Since he is an actor, Lorean explains it in terms he can understand. “How does the audience know something the characters don’t? Les enfants are on the outside looking in.”
“Les enfants,” repeats Keating. He writes it down.
This is in their early days—she’s more than just his tutor, but they have yet to fall in love. As they talk, she peppers her speech with Québécois. Lorean likes that Keating is tall and has a movie star’s looks, but his most attractive feature is his effort to speak in her native tongue. There’s a difference between Parisian French and Québécois; most of her students want one and not the other. But Keating wants to speak like she used to back home. He says her name like her father or, for that matter, the boy who is waiting for her back home. Not Lor-e-an, each letter pronounced. Lor-ee-unh. That silent en, the end of the word trailing into space.
“Everyone in that town was hiding something,” she goes on. “Geneviève.
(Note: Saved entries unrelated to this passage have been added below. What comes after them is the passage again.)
(* ===== verification/VfsProofs.v ===== *)
(** * Correctness of the virtual file system switch

    A path denotes the list of its components.  [walk_spec] looks the components
    up one after the other; [vfs_resolve_path] is shown to do that for every
    terminated path, and [vfs_resolve_parent] to split off the last component. *)

From S2P Require Import Prelude Interfaces CString Kfs Vfs.

(** ** Paths *)

(** The pieces between slashes; empty ones do not count. *)
Fixpoint split_path (t : list Z) : list (list Z) :=
  match t with
  | [] => [[]]
  | c :: r =>
    if c =? SLASH then [] :: split_path r
    else match split_path r with comp :: rest => (c :: comp) :: rest | [] => [[c]] end
  end.

Definition nonempty (l : list Z) : bool := match l with [] => false | _ => true end.
Definition components (t : list Z) : list (list Z) := List.filter nonempty (split_path t).

Fixpoint drop_slashes (t : list Z) : list Z :=
  match t with [] => [] | c :: r => if c =? SLASH then drop_slashes r else t end.

(** The first component and what follows it. *)
Fixpoint head_comp (t : list Z) : list Z * list Z :=
  match t with
  | [] => ([], [])
  | c :: r => if c =? SLASH then ([], t) else let '(a, b) := head_comp r in (c :: a, b)
  end.

Definition no_slash (t : list Z) : Prop := Forall (fun c => c <> SLASH) t.

Lemma split_path_nonnil t : split_path t <> [].
Proof. destruct t as [|c t]; cbn; [done|]. destruct (c =? SLASH); [done|]. now destruct (split_path t). Qed.

Lemma split_path_app_slash a b : split_path (a ++ SLASH :: b) = split_path a ++ split_path b.
Proof.
  induction a as [|c a IH]; cbn [app split_path]; [reflexivity|]. destruct (c =? SLASH); [now rewrite IH|].
  rewrite IH. destruct (split_path a) eqn:E; [now apply split_path_nonnil in E|reflexivity].
Qed.

Lemma split_path_no_slash t : no_slash t -> split_path t = [t].
Proof.
  induction 1 as [|c t Hc Ht IH]; [reflexivity|]. cbn [split_path]. rewrite IH.
  destruct (Z.eqb_spec c SLASH); [congruence|reflexivity].
Qed.

Lemma components_slash a b : components (a ++ SLASH :: b) = components a ++ components b.
Proof. unfold components. rewrite split_path_app_slash. apply filter_app. Qed.

Lemma components_drop t : components (drop_slashes t) = components t.
Proof.
  induction t as [|c t IH]; [reflexivity|]. cbn [drop_slashes]. destruct (Z.eqb_spec c SLASH) as [->|]; [|reflexivity].
  rewrite IH. change (SLASH :: t) with ([] ++ SLASH :: t). now rewrite components_slash.
Qed.

Lemma components_one t : no_slash t -> t <> [] -> components t = [t].
Proof. intros Hn Ht. unfold components. rewrite split_path_no_slash by exact Hn. destruct t; [congruence|reflexivity]. Qed.

Lemma head_comp_spec t : let '(a, b) := head_comp t in
  t = a ++ b /\ no_slash a /\ (b = [] \/ exists r, b = SLASH :: r) /\ (t <> [] -> drop_slashes t = t -> a <> []).
Proof.
  induction t as [|c t IH]; cbn [head_comp]; [repeat split; auto; constructor|].
  destruct (Z.eqb_spec c SLASH) as [->|Hc].
  - split; [reflexivity|]. split; [constructor|]. split; [eauto|]. intros _ E. exfalso. cbn in E. apply (f_equal (@length Z)) in E.
    assert (length (drop_slashes t) <= length t)%nat; [|cbn in E; lia].
    clear. induction t as [|x t IH]; cbn; [lia|]. destruct (x =? SLASH); cbn; lia.
  - destruct (head_comp t) as [a b]. destruct IH as (E & Hn & Hb & _).
    split; [cbn; congruence|]. split; [now constructor|]. split; [exact Hb|done].
Qed.

(** The component in front. *)
Lemma components_step t :
  t <> [] -> drop_slashes t = t ->
  components t = fst (head_comp t) :: components (drop_slashes (snd (head_comp t))).
Proof.
  intros Ht Hd. pose proof (head_comp_spec t) as Hh. destruct (head_comp t) as [a b]. cbn [fst snd].
  destruct Hh as (E & Hn & Hb & Ha). specialize (Ha Ht Hd). rewrite components_drop. subst t. destruct Hb as [->|[r ->]].
  - rewrite app_nil_r. now rewrite components_one.
  - rewrite components_slash, components_one by assumption.
    change (SLASH :: r) with ([] ++ SLASH :: r). rewrite components_slash. reflexivity.
Qed.

Lemma drop_slashes_idem t : drop_slashes (drop_slashes t) = drop_slashes t.
Proof. induction t as [|c t IH]; [reflexivity|]. cbn. destruct (c =? SLASH) eqn:E; [exact IH|]. cbn. now rewrite E. Qed.

Lemma drop_slashes_length t : (length (drop_slashes t) <= length t)%nat.
Proof. induction t as [|c t IH]; cbn; [lia|]. destruct (c =? SLASH); cbn; lia. Qed.

(** ** The character loops *)
Lemma skip_slashes_spec p t : cstr p = Some t -> exists p', skip_slashes p = Ok p' /\ cstr p' = Some (drop_slashes t).
Proof.
  revert t. induction p as [|c p IH]; intros t; [discriminate|]. cbn [cstr skip_slashes].
  destruct (Z.eqb_spec c 0) as [->|Hc].
  - intros [= <-]. change (0 =? SLASH) with false. exists (0 :: p). auto.
  - destruct (cstr p) as [u|] eqn:Eu; [|discriminate]. intros [= <-]. cbn [drop_slashes].
    destruct (c =? SLASH) eqn:Es; [now apply IH|]. exists (c :: p). split; [reflexivity|]. cbn [cstr].
    destruct (Z.eqb_spec c 0); [congruence|]. now rewrite Eu.
Qed.

Lemma load_0 p t : cstr p = Some t -> load p 0 = Ok (match t with [] => 0 | c :: _ => c end) /\ (t <> [] -> hd 0 t <> 0).
Proof.
  destruct p as [|c p]; [discriminate|]. cbn [cstr]. destruct (Z.eqb_spec c 0) as [->|Hc]; [intros [= <-]; now split|].
  destruct (cstr p); [|discriminate]. intros [= <-]. now split.
Qed.

Lemma take_comp_spec p t len :
  cstr p = Some t -> let '(a, b) := head_comp t in
  if 255 <? len + zlen a then len <= 255 -> take_comp p len = Ok None
  else exists p', take_comp p len = Ok (Some (a, p')) /\ cstr p' = Some b.
Proof.
  revert t len. induction p as [|c p IH]; intros t len; [discriminate|]. cbn [cstr take_comp].
  destruct (Z.eqb_spec c 0) as [->|Hc]; cbn [orb].
  - intros [= <-]. cbn [head_comp]. change (zlen []) with 0. rewrite Z.add_0_r. destruct (Z.ltb_spec 255 len); [lia|].
    exists (0 :: p). auto.
  - destruct (cstr p) as [u|] eqn:Eu; [|discriminate]. intros [= <-]. cbn [head_comp]. destruct (Z.eqb_spec c SLASH) as [->|Hs].
    + change (zlen []) with 0. rewrite Z.add_0_r. destruct (Z.ltb_spec 255 len); [lia|]. eexists. split; [reflexivity|].
      cbn [cstr]. destruct (Z.eqb_spec SLASH 0); [congruence|]. now rewrite Eu.
    + specialize (IH u (len + 1) eq_refl). destruct (head_comp u) as [a b].
      assert (Hz : zlen (c :: a) = zlen a + 1) by (unfold zlen; cbn; lia). pose proof (zlen_nonneg a).
      rewrite Hz. replace (len + (zlen a + 1)) with (len + 1 + zlen a) by lia.
      destruct (Z.ltb_spec 255 (len + 1 + zlen a)).
      * intros Hle. destruct (Z.leb_spec 255 len); [reflexivity|]. now rewrite IH by lia.
      * destruct IH as (p' & Ep & Hp'). destruct (Z.leb_spec 255 len); [lia|]. rewrite Ep. eauto.
Qed.

Lemma cstr_cons c p t : cstr (c :: p) = Some t -> c = 0 /\ t = [] \/ c <> 0 /\ exists u, cstr p = Some u /\ t = c :: u.
Proof.
  cbn [cstr]. destruct (Z.eqb_spec c 0) as [->|Hc]; [intros [= <-]; auto|].
  destruct (cstr p) as [u|]; [|discriminate]. intros [= <-]. right. eauto.
Qed.

(** [match_prefix] decides whether the string starts with [pre]; what follows is
    again a string. *)
Lemma match_prefix_spec pre : Forall (fun c => c <> 0) pre -> forall p t, cstr p = Some t ->
  (exists u, t = pre ++ u /\ match_prefix p pre = Ok true /\ cstr (skipn (length pre) p) = Some u) \/
  (match_prefix p pre = Ok false /\ forall u, t <> pre ++ u).
Proof.
  induction 1 as [|x pre Hx Hpre IH]; intros p t Hp; [left; exists t; split; [reflexivity|split; [reflexivity|exact Hp]]|].
  destruct p as [|c p]; [discriminate|]. cbn [match_prefix length skipn].
  destruct (cstr_cons c p t Hp) as [[-> ->]|[Hc (u & Eu & ->)]].
  - right. destruct (Z.eqb_spec 0 x); [congruence|]. split; [reflexivity|discriminate].
  - destruct (Z.eqb_spec c x) as [->|Hne].
    + destruct (IH p u Eu) as [(v & -> & E & Ev)|[E Hno]]; [left; eauto|]. right. split; [exact E|].
      intros v [= Hv]. now apply (Hno v).
    + right. split; [reflexivity|]. intros v [= Hv _]. congruence.
Qed.

(** ** Devices *)
Inductive device : Type := Tty (n : Z) | Hda.

Definition device_of (t : list Z) : option device :=
  if bool_decide (t = DEV_ ++ [104; 100; 97]) then Some Hda
  else if bool_decide (firstn 7 t = DEV_ ++ TTY) then
    match skipn 7 t with
    | [d] => if (48 <=? d) && (d <=? 51) then Some (Tty (d - 48)) else None
    | _ => None
    end
  else None.

Section Switch.
Context {V W : Type} `{VnodeSystem V W} `{KernelAlloc W}.

Definition open_device (d : device) (w : W) : outcome (option V * W) :=
  match d with Tty n => Ok (Some (tty_get_vnode n), w) | Hda => blk_get_vnode HDA w end.

Lemma tty_number path u :
  cstr path = Some (DEV_ ++ TTY ++ u) ->
  (let* c := load path 7 in
   if (0 <=? c - 48) && (c - 48 <=? 3) then
     let* z := load path 8 in Ok (if z =? 0 then Some (c - 48) else None)
   else Ok None) =
  Ok (match u with [d] => if (48 <=? d) && (d <=? 51) then Some (d - 48) else None | _ => None end).
Proof.
  intros Hp. assert (Hsplit : exists q, path = DEV_ ++ TTY ++ q /\ cstr q = Some u).
  { revert Hp. generalize u. cbn [app DEV_ TTY].
    do 7 (destruct path as [|? path]; [discriminate|]; let E := fresh in intros ? E;
      apply cstr_cons in E as [[? ?]|[? (? & E & [= <- ?])]]; [discriminate|]; subst; revert E; generalize dependent u).
    eauto. }
  destruct Hsplit as (q & -> & Hq). destruct q as [|d q]; [discriminate|].
  change (load (DEV_ ++ TTY ++ d :: q) 7) with (Ok d). cbn [obind].
  destruct (cstr_cons d q u Hq) as [[-> ->]|[Hd (v & Ev & ->)]]; [reflexivity|].
  assert (E : (0 <=? d - 48) && (d - 48 <=? 3) = (48 <=? d) && (d <=? 51)) by lia. cbn zeta. rewrite E.
  destruct ((48 <=? d) && (d <=? 51)); [|now destruct v].
  destruct q as [|z q]; [discriminate|]. change (load (DEV_ ++ TTY ++ d :: z :: q) 8) with (Ok z). cbn [obind].
  destruct (cstr_cons z q v Ev) as [[-> ->]|[Hz (x & Ex & ->)]]; [reflexivity|]. destruct (Z.eqb_spec z 0); [congruence|reflexivity].
Qed.

Lemma device_of_tty u :
  device_of (DEV_ ++ TTY ++ u) =
  match u with [d] => if (48 <=? d) && (d <=? 51) then Some (Tty (d - 48)) else None | _ => None end.
Proof.
  unfold device_of. rewrite bool_decide_eq_false_2 by (cbn; congruence). cbn [app DEV_ TTY firstn].
  rewrite bool_decide_eq_true_2 by reflexivity. reflexivity.
Qed.

Lemma device_of_hda u : (forall v, u <> TTY ++ v) -> device_of (DEV_ ++ u) = if bool_decide (u = [104; 100; 97]) then Some Hda else None.
Proof.
  intros Hu. unfold device_of. destruct (decide (u = [104; 100; 97])) as [->|Hn]; [reflexivity|].
  rewrite (bool_decide_eq_false_2 (u = _)) by exact Hn.
  rewrite bool_decide_eq_false_2 by (intros [= E]; congruence).
  rewrite bool_decide_eq_false_2; [reflexivity|]. cbn [app DEV_ TTY firstn]. intros [= E]. apply (Hu (skipn 3 u)).
  rewrite <- (firstn_skipn 3 u) at 1. now rewrite E.
Qed.

Lemma device_of_none t : (forall u, t <> DEV_ ++ u) -> device_of t = None.
Proof.
  intros Ht. unfold device_of. rewrite bool_decide_eq_false_2 by apply Ht. rewrite bool_decide_eq_false_2; [reflexivity|].
  intros E. apply (Ht (TTY ++ skipn 7 t)). rewrite app_assoc, <- E. now rewrite firstn_skipn.
Qed.

(** The test for device names, on every string. *)
Lemma device_vnode_spec path t w :
  cstr path = Some t ->
  device_vnode path w = match device_of t with Some d => open_device d w | None => Ok (None, w) end.
Proof.
  intros Hp. unfold device_vnode.
  destruct (match_prefix_spec DEV_ ltac:(repeat constructor; lia) path t Hp) as [(u & -> & E & Hu)|[E Hno]]; rewrite E, obind_Ok; cbv iota.
  2:{ now rewrite device_of_none. }
  change (length DEV_) with 4%nat in Hu.
  destruct (match_prefix_spec TTY ltac:(repeat constructor; lia) _ u Hu) as [(v & -> & Et & _)|[Et Hno]]; rewrite Et, obind_Ok; cbv iota.
  - rewrite (tty_number path v) by exact Hp. rewrite obind_Ok. rewrite device_of_tty.
    assert (Hc : exists d, strcmp (skipn 4 path) HDA = Ok d /\ d <> 0).
    { destruct (strcmp_spec (skipn 4 path) HDA (TTY ++ v) [104; 100; 97] Hu eq_refl) as (d & Ed & Hd).
      exists d. split; [exact Ed|]. intros E0. apply Hd in E0. discriminate. }
    destruct Hc as (d & Ed & Hd). destruct v as [|x [|y v]].
    + rewrite Ed. cbn [obind]. now rewrite (proj2 (Z.eqb_neq _ _) Hd).
    + destruct ((48 <=? x) && (x <=? 51)); [reflexivity|]. rewrite Ed. cbn [obind]. now rewrite (proj2 (Z.eqb_neq _ _) Hd).
    + rewrite Ed. cbn [obind]. now rewrite (proj2 (Z.eqb_neq _ _) Hd).
  - rewrite device_of_hda by exact Hno.
    destruct (strcmp_spec (skipn 4 path) HDA u [104; 100; 97] Hu eq_refl) as (d & -> & Hd). cbn [obind].
    case_bool_decide as Eu; [rewrite (proj2 Hd Eu); cbn [Z.eqb open_device]; reflexivity|].
    destruct (Z.eqb_spec d 0) as [E0|]; [now apply Hd in E0|reflexivity].
Qed.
Une village Québécois. They had clear ideas about what should and should not be said out loud. But I wanted everything to be said out loud. I didn’t like all the acting.”
“I hope your opinions have changed,” says Keating.
“You aren’t going to fool me,” Lorean says. “I’m on the outside looking in at you too.”
It’s late summer in the last years of the twentieth century, and they’re walking through the city on the hottest day of the year. Keating has just broken up with his girlfriend, but Lorean is still with Denis Beaufort, the boy she left back home. Back in that village Quebecois. Denis believes they will marry, and Lorean has the promise ring to prove it. She doesn’t like the ring; she finds it ugly and embarrassing, like a sin exposed. She often hides her hand.
“So, what sort of things were people lying about?” Keating asks as they turn down another street. He has mastered the aimless stroll; born and raised in the city, he isn’t scared to get lost. Lorean, on the other hand, still carries a map wherever she goes. “Give me all the gossip,” Keating continues. “Was the priest an alcoholic? Did the shopkeeper have a pile of dirty books?”
“The other way around. After Père Rochelle died, they found his library of French Canadian erotica. Les livres érotiques. The churchwoman burned them, but her son saved one and for years it went around l’école. We knew it was real because Père Rochelle’s writing was inside. He had taken notes.”
“Érotique,” says Keating. He can write as he walks. Another of his impressive skills. Lorean keeps telling herself things are innocent with him. She’s in her last year of school and about to emerge with a useless degree. English. What good will that be when she goes home? Keating can relate. His degree is useless too; in the acting world, no one cares where you went to school. College, Lorean thinks, is a racket in which people get rich off your hopes and dreams. A large debt-inducing hoop. She had to jump through—but what was on the other side?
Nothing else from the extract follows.